Ela deita sobre o meu peito conversamos e dormimos.
No meio da madrugada ela levanta, tem de ir embora.
É provável que eu esteja ainda na mesma posição, nessa hora.
Deitado na cama, do mesmo jeito.
Ela olha, coitado de mim.
Sem mexer comigo, toma um banho, troca suas roupas, conta o dinheiro para o transporte, olha as horas e, quando pode, fica olhando mais um pouco o meu corpo imóvel na cama, na tranquilidade de sonhos que talvez depois eu lembre ou invente.
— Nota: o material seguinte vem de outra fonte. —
Lemma store_outside a i v :
  i < 0 \/ Z.of_nat (length a) <= i -> store a i v = a.
Proof.
  intros Hi; unfold store.
  destruct (Z.ltb_spec i 0); auto.
  assert (Hn : (length a <= Z.to_nat i)%nat) by lia.
  revert Hn; generalize (Z.to_nat i); clear.
  induction a as [|x t IH]; intros [|n]; simpl; intros Hn; auto; try lia.
  f_equal; apply IH; lia.
Qed.
End ArrayFacts.

Lemma rd_store_same a i v :
  0 <= i < Z.of_nat (length a) -> rd (store a i v) i = v.
Proof. apply load_store_same. Qed.

Lemma rd_store_other a i j v : i <> j -> rd (store a i v) j = rd a j.
Proof. apply load_store_other. Qed.

(** ** Loops *)

Section LoopFacts.
Context {S : Type}.

(** Invariant rule for the counted loop. *)
Lemma for_loop_inv (P : Z -> S -> Prop) (body : Z -> S -> S) :
  forall n i s,
    P i s ->
    (forall j t, i <= j < i + Z.of_nat n -> P j t -> P (j + 1) (body j t)) ->
    P (i + Z.of_nat n) (for_loop n i body s).
Proof.
  induction n as [|n IH]; intros i s Hs Hstep.
  - simpl. replace (i + 0) with i by lia. exact Hs.
  - cbn [for_loop].
    replace (i + Z.of_nat (Datatypes.S n)) with ((i + 1) + Z.of_nat n) by lia.
    apply IH.
    + apply Hstep; [lia | exact Hs].
    + intros j t Hj. apply Hstep. lia.
Qed.

Lemma for_range_inv (P : Z -> S -> Prop) (body : Z -> S -> S) lo hi s :
  lo <= hi ->
  P lo s ->
  (forall j t, lo <= j < hi -> P j t -> P (j + 1) (body j t)) ->
  P hi (for_range lo hi body s).
Proof.
  intros Hle Hs Hstep. unfold for_range.
  replace hi with (lo + Z.of_nat (Z.to_nat (hi - lo))) at 1 by lia.
  apply for_loop_inv; auto.
  intros j t Hj. apply Hstep. lia.
Qed.

Lemma for_range_empty (body : Z -> S -> S) lo hi s :
  hi <= lo -> for_range lo hi body s = s.
Proof.
  intros Hle. unfold for_range.
  replace (Z.to_nat (hi - lo)) with O by lia. reflexivity.
Qed.

(** A property every iteration keeps holds after the loop, whatever
    its bounds. *)
Lemma for_range_keeps (P : S -> Prop) (body : Z -> S -> S) lo hi s :
  P s -> (forall j t, P t -> P (body j t)) -> P (for_range lo hi body s).
Proof.
  intros Hs Hstep. unfold for_range.
  generalize (Z.to_nat (hi - lo)) as n. intros n; revert lo s Hs.
  induction n as [|n IH]; intros lo s Hs; simpl; auto.
Qed.

(** A loop left early or run to its end, when it runs at least once:
    the state it ends with comes out of an iteration started in a state
    of the invariant. *)
Lemma for_loop_exit_last {E : Type} (I : S -> Prop) (body : Z -> S -> S + E) :
  (forall j s s', I s -> body j s = inl s' -> I s') ->
  forall n i s,
    I s -> (0 < n)%nat ->
    exists j s0, I s0 /\ body j s0 = for_loop_exit n i body s.
Proof.
  intros Hkeep. induction n as [|n IH]; intros i s Hs Hn; [lia|].
  cbn [for_loop_exit].
  destruct (body i s) as [s'|e] eqn:Hb.
  - destruct n as [|n].
    + simpl. exists i, s. auto.
    + apply IH; [eapply Hkeep; eauto | lia].
  - exists i, s. auto.
Qed.
End LoopFacts.

(** ** The projection onto the simplex *)

Section SimplexFacts.
Context `{Libc}.
Open Scope R_scope.

Lemma vsum_ext n a b :
  (forall j, (0 <= j < Z.of_nat n)%Z -> rd a j = rd b j) ->
  vsum n a = vsum n b.
Proof.
  induction n as [|n IH]; intros Hab; simpl; auto.
  rewrite IH, (Hab (Z.of_nat n)); auto; try lia.
  intros j Hj. apply Hab. lia.
Qed.

Lemma vsum_nonneg n a :
  (forall j, (0 <= j < Z.of_nat n)%Z -> 0 <= rd a j) -> 0 <= vsum n a.
Proof.
  induction n as [|n IH]; intros Ha; simpl; [lra|].
  assert (0 <= vsum n a) by (apply IH; intros j Hj; apply Ha; lia).
  assert (0 <= rd a (Z.of_nat n)) by (apply Ha; lia).
  lra.
Qed.

Lemma vsum_zero n a :
  (forall j, (0 <= j < Z.of_nat n)%Z -> 0 <= rd a j) ->
  vsum n a <= 0 ->
  forall j, (0 <= j < Z.of_nat n)%Z -> rd a j = 0.
Proof.
  induction n as [|n IH]; intros Ha Hsum j Hj; [lia|].
  simpl in Hsum.
  assert (0 <= vsum n a) by (apply vsum_nonneg; intros k Hk; apply Ha; lia).
  assert (0 <= rd a (Z.of_nat n)) by (apply Ha; lia).
  destruct (Z.eq_dec j (Z.of_nat n)) as [->|Hne]; [lra|].
  apply IH; auto; try lra; try lia.
  intros k Hk. apply Ha. lia.
Qed.

Lemma vsum_div n a b c :
  (forall j, (0 <= j < Z.of_nat n)%Z -> rd b j = rd a j / c) ->
  vsum n b = vsum n a / c.
Proof.
  induction n as [|n IH]; intros Hab; simpl.
  - unfold Rdiv. lra.
  - rewrite IH, (Hab (Z.of_nat n)); try lia.
    + unfold Rdiv. lra.
    + intros j Hj. apply Hab. lia.
Qed.

Lemma length_update_weights n_assets alpha delta weights :
  length (update_weights n_assets alpha delta weights) = length weights.
Proof.
  unfold update_weights.
  apply (for_range_keeps (fun w => length w = length weights)); auto.
  intros j t Ht. now rewrite length_store.
Qed.

(** The clamping loop: every cell becomes its positive part, and the
    running sum is the sum of the clamped cells. *)
Lemma clamp_sum_spec n_assets weights :
  length weights = Z.to_nat n_assets ->
  forall w s,
    for_range 0 n_assets
      (fun i '(weights, sum_weights) =>
         let weights := store weights i (Rmax (rd weights i) 0) in
         (weights, sum_weights + rd weights i))
      (weights, 0) = (w, s) ->
    length w = length weights /\
    (forall j, (0 <= j < n_assets)%Z -> rd w j = Rmax (rd weights j) 0) /\
    s = vsum (Z.to_nat n_assets) w.
Proof.
  intros Hlen w s.
  destruct (Z.le_gt_cases 0 n_assets) as [Hn|Hn].
  - set (body := fun (i : Z) '(weights, sum_weights) =>
         let weights : list R := store weights i (Rmax (rd weights i) 0) in
         (weights, sum_weights + rd weights i)).
    pose (P := fun (i : Z) (st : list R * R) =>
                 length (fst st) = length weights /\
                 (forall j, (0 <= j < i)%Z ->
                            rd (fst st) j = Rmax (rd weights j) 0) /\
                 (forall j, (i <= j)%Z -> rd (fst st) j = rd weights j) /\
                 snd st = vsum (Z.to_nat i) (fst st)).
    assert (HP : P n_assets (for_range 0 n_assets body (weights, 0))).
    { apply for_range_inv; auto.
      - unfold P; simpl. repeat split; auto. intros j Hj. lia.
      - intros j [w' s'] Hj (Hl & Hlo & Hhi & Hs). unfold P, body; simpl in *.
        assert (Hin : (0 <= j < Z.of_nat (length w'))%Z) by lia.
        repeat split.
        + now rewrite length_store.
        + intros k Hk. destruct (Z.eq_dec k j) as [->|Hne].
          * rewrite rd_store_same by auto. now rewrite Hhi by lia.
          * rewrite rd_store_other by auto. apply Hlo. lia.
        + intros k Hk. rewrite rd_store_other by lia. apply Hhi. lia.
        + replace (Z.to_nat (j + 1)) with (Datatypes.S (Z.to_nat j)) by lia.
          simpl. rewrite Z2Nat.id by lia. rewrite Hs. f_equal.
          apply vsum_ext. intros k Hk. rewrite rd_store_other by lia. auto. }
    intros Heq. fold body in Heq. rewrite Heq in HP.
    destruct HP as (Hl & Hlo & _ & Hs). simpl in *. auto.
  - rewrite for_range_empty by lia. intros Heq; inversion Heq; subst.
    replace (Z.to_nat n_assets) with O by lia. simpl.
    repeat split; auto. intros j Hj. lia.
Qed.

(** The normalising loop divides every cell by the sum. *)
Lemma normalize_spec n_assets (s : R) weights :
  length weights = Z.to_nat n_assets ->
  let w := for_range 0 n_assets
             (fun i weights => store weights i (rd weights i / s)) weights in
  length w = length weights /\
  (forall j, (0 <= j < n_assets)%Z -> rd w j = rd weights j / s).
Proof.
  intros Hlen.
  destruct (Z.le_gt_cases 0 n_assets) as [Hn|Hn].
  - pose (P := fun (i : Z) (w : list R) =>
                 length w = length weights /\
                 (forall j, (0 <= j < i)%Z -> rd w j = rd weights j / s) /\
                 (forall j, (i <= j)%Z -> rd w j = rd weights j)).
    cut (P n_assets (for_range 0 n_assets
                       (fun i weights => store weights i (rd weights i / s))
                       weights)).
    { intros (Hl & Hlo & _). auto. }
    apply for_range_inv; auto.
    + unfold P. repeat split; auto. intros j Hj. lia.
    + intros j w' Hj (Hl & Hlo & Hhi). unfold P.
      assert (Hin : (0 <= j < Z.of_nat (length w'))%Z) by lia.
      repeat split.
      * now rewrite length_store.
      * intros k Hk. destruct (Z.eq_dec k j) as [->|Hne].
        -- rewrite rd_store_same by auto. now rewrite Hhi by lia.
        -- rewrite rd_store_other by auto. apply Hlo. lia.
      * intros k Hk. rewrite rd_store_other by lia. apply Hhi. lia.
  - rewrite for_range_empty by lia. split; auto. intros j Hj. lia.
Qed.

Lemma project_simplex_spec n_assets weights :
  length weights = Z.to_nat n_assets ->
  length (project_simplex n_assets weights) = length weights /\
  simplex_or_zero n_assets (project_simplex n_assets weights).
Proof.
  intros Hlen. unfold project_simplex.
  destruct (for_range 0 n_assets _ (weights, 0)) as [w s] eqn:Hclamp.
  apply clamp_sum_spec in Hclamp; auto.
  destruct Hclamp as (Hl & Hw & Hs).
  assert (Hpos : forall j, (0 <= j < n_assets)%Z -> 0 <= rd w j).
  { intros j Hj. rewrite Hw by auto. apply Rmax_r. }
  destruct (Rlt_dec 0 s) as [Hs0|Hs0].
  - destruct (normalize_spec n_assets s w) as (Hl' & Hw'); [lia|].
    split; [lia|]. split.
    + intros i Hi. rewrite Hw' by auto.
      apply Rmult_le_pos; auto.
      left. now apply Rinv_0_lt_compat.
    + left. rewrite (vsum_div _ w _ s).
      * rewrite <- Hs. field. lra.
      * intros j Hj. apply Hw'. lia.
  - split; auto. split; auto. right.
    intros i Hi. apply (vsum_zero (Z.to_nat n_assets)); try lia.
    + intros j Hj. apply Hpos. lia.
    + lra.
Qed.
End SimplexFacts.

(** ** The line search *)

Section LineSearchFacts.
Context `{Libc}.
Open Scope R_scope.

Variables (arrival_values : list R) (n_assets n_simulations : Z)
          (risk_free_rate : R).

Local Abbreviation f weights :=
  (negative_sharpe_ratio weights arrival_values n_assets n_simulations
                         risk_free_rate).

Local Abbreviation before := (attempt_start n_assets).

Lemma cumulative_attempt_before k delta weights :
  cumulative_attempt n_assets k delta weights =
  ls_attempt n_assets (0.5 ^ k) delta (before k delta weights).
Proof. destruct k; reflexivity. Qed.

Lemma length_ls_attempt alpha delta weights :
  length weights = Z.to_nat n_assets ->
  length (ls_attempt n_assets alpha delta weights) = length weights.
Proof.
  intros Hlen. unfold ls_attempt.
  destruct (project_simplex_spec n_assets
              (update_weights n_assets alpha delta weights)) as [Hl _].
  - now rewrite length_update_weights.
  - now rewrite Hl, length_update_weights.
Qed.

Lemma ls_attempt_simplex alpha delta weights :
  length weights = Z.to_nat n_assets ->
  simplex_or_zero n_assets (ls_attempt n_assets alpha delta weights).
Proof.
  intros Hlen. unfold ls_attempt.
  apply project_simplex_spec. now rewrite length_update_weights.
Qed.

(** The loop of the line search, entered at attempt [k] with [n]
    attempts left. *)
Lemma line_search_loop f_current delta weights :
  forall n k i,
    match
      for_loop_exit n i
        (fun (ls_iter : Z) '(weights, alpha) =>
           let weights := ls_attempt n_assets alpha delta weights in
           let f_new := f weights in
           if Rlt_dec f_new f_current then inr weights
           else inl (weights, alpha * 0.5))
        (before k delta weights, 0.5 ^ k)
    with
    | inr w =>
        exists j, (k <= j < k + n)%nat /\
                  w = cumulative_attempt n_assets j delta weights /\
                  f w < f_current /\
                  forall j', (k <= j' < j)%nat ->
                    ~ f (cumulative_attempt n_assets j' delta weights)
                      < f_current
    | inl (w, alpha) =>
        w = before (k + n) delta weights /\ alpha = 0.5 ^ (k + n) /\
        forall j', (k <= j' < k + n)%nat ->
          ~ f (cumulative_attempt n_assets j' delta weights) < f_current
    end.
Proof.
  induction n as [|n IH]; intros k i.
  - simpl. rewrite Nat.add_0_r. repeat split; auto. intros j' Hj'. lia.
  - cbn [for_loop_exit].
    rewrite <- cumulative_attempt_before.
    destruct (Rlt_dec _ f_current) as [Hacc|Hrej].
    + exists k. split; [lia|]. split; [reflexivity|]. split; [exact Hacc|].
      intros j' Hj'. lia.
    + replace (0.5 ^ k * 0.5) with (0.5 ^ S k) by (simpl; lra).
      change (cumulative_attempt n_assets k delta weights)
        with (before (S k) delta weights).
      specialize (IH (S k) (i + 1)%Z).
      destruct (for_loop_exit n (i + 1) _ _) as [[w alpha]|w].
      * destruct IH as (Hw & Ha & Hno).
        replace (k + S n)%nat with (S k + n)%nat by lia.
        repeat split; auto.
        intros j' Hj'. destruct (Nat.eq_dec j' k) as [->|Hne]; auto.
        apply Hno. lia.
      * destruct IH as (j & Hj & Hw & Hlt & Hno).
        exists j. repeat split; auto; try lia.
        intros j' Hj'. destruct (Nat.eq_dec j' k) as [->|Hne]; auto.
        apply Hno. lia.
Qed.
Quando a hora já está atrasada ela vem - posso sentir o calor dela antes mesmo de me tocar - e me beija um bom dia e me dá um sorriso e pede pra eu levantar e trancar a porta.
Pede duas vezes ou três.
Eu nunca quero levantar, mas acabo cedendo.
Ela sai rápido, mais um beijo e tudo o que sobra é o corredor e a luz do sol lá fora na minha vista embaçada.
Eu volto correndo pra cama e sinto frio.
Há quanto tempo estou assim sozinho?
Não penso muito nisso. Olho em volta, o quarto, as cortinas, minhas coisas todas jogadas pelo chão enquanto, paciente, a mesinha de canto quase vazia me oferece o cinzeiro e o maço de cigarros.
Deitado, quase acordado, observo a fumaça do cigarro subindo tranquilamente ao teto.
A calmaria é convite a fechar os olhos e pensar.
Pensar bastante até sonhar.
Coisas que depois talvez eu lembre ou invente.
Histórias sem sentido, tão parecidas com a vida.
Fatos desconexos, idéias brilhantes que se perderão.
Lugares estranhos, diálogos perfeitos.
Uma coleta de sensações.
Um quebra-cabeça de tudo o que se pode imaginar.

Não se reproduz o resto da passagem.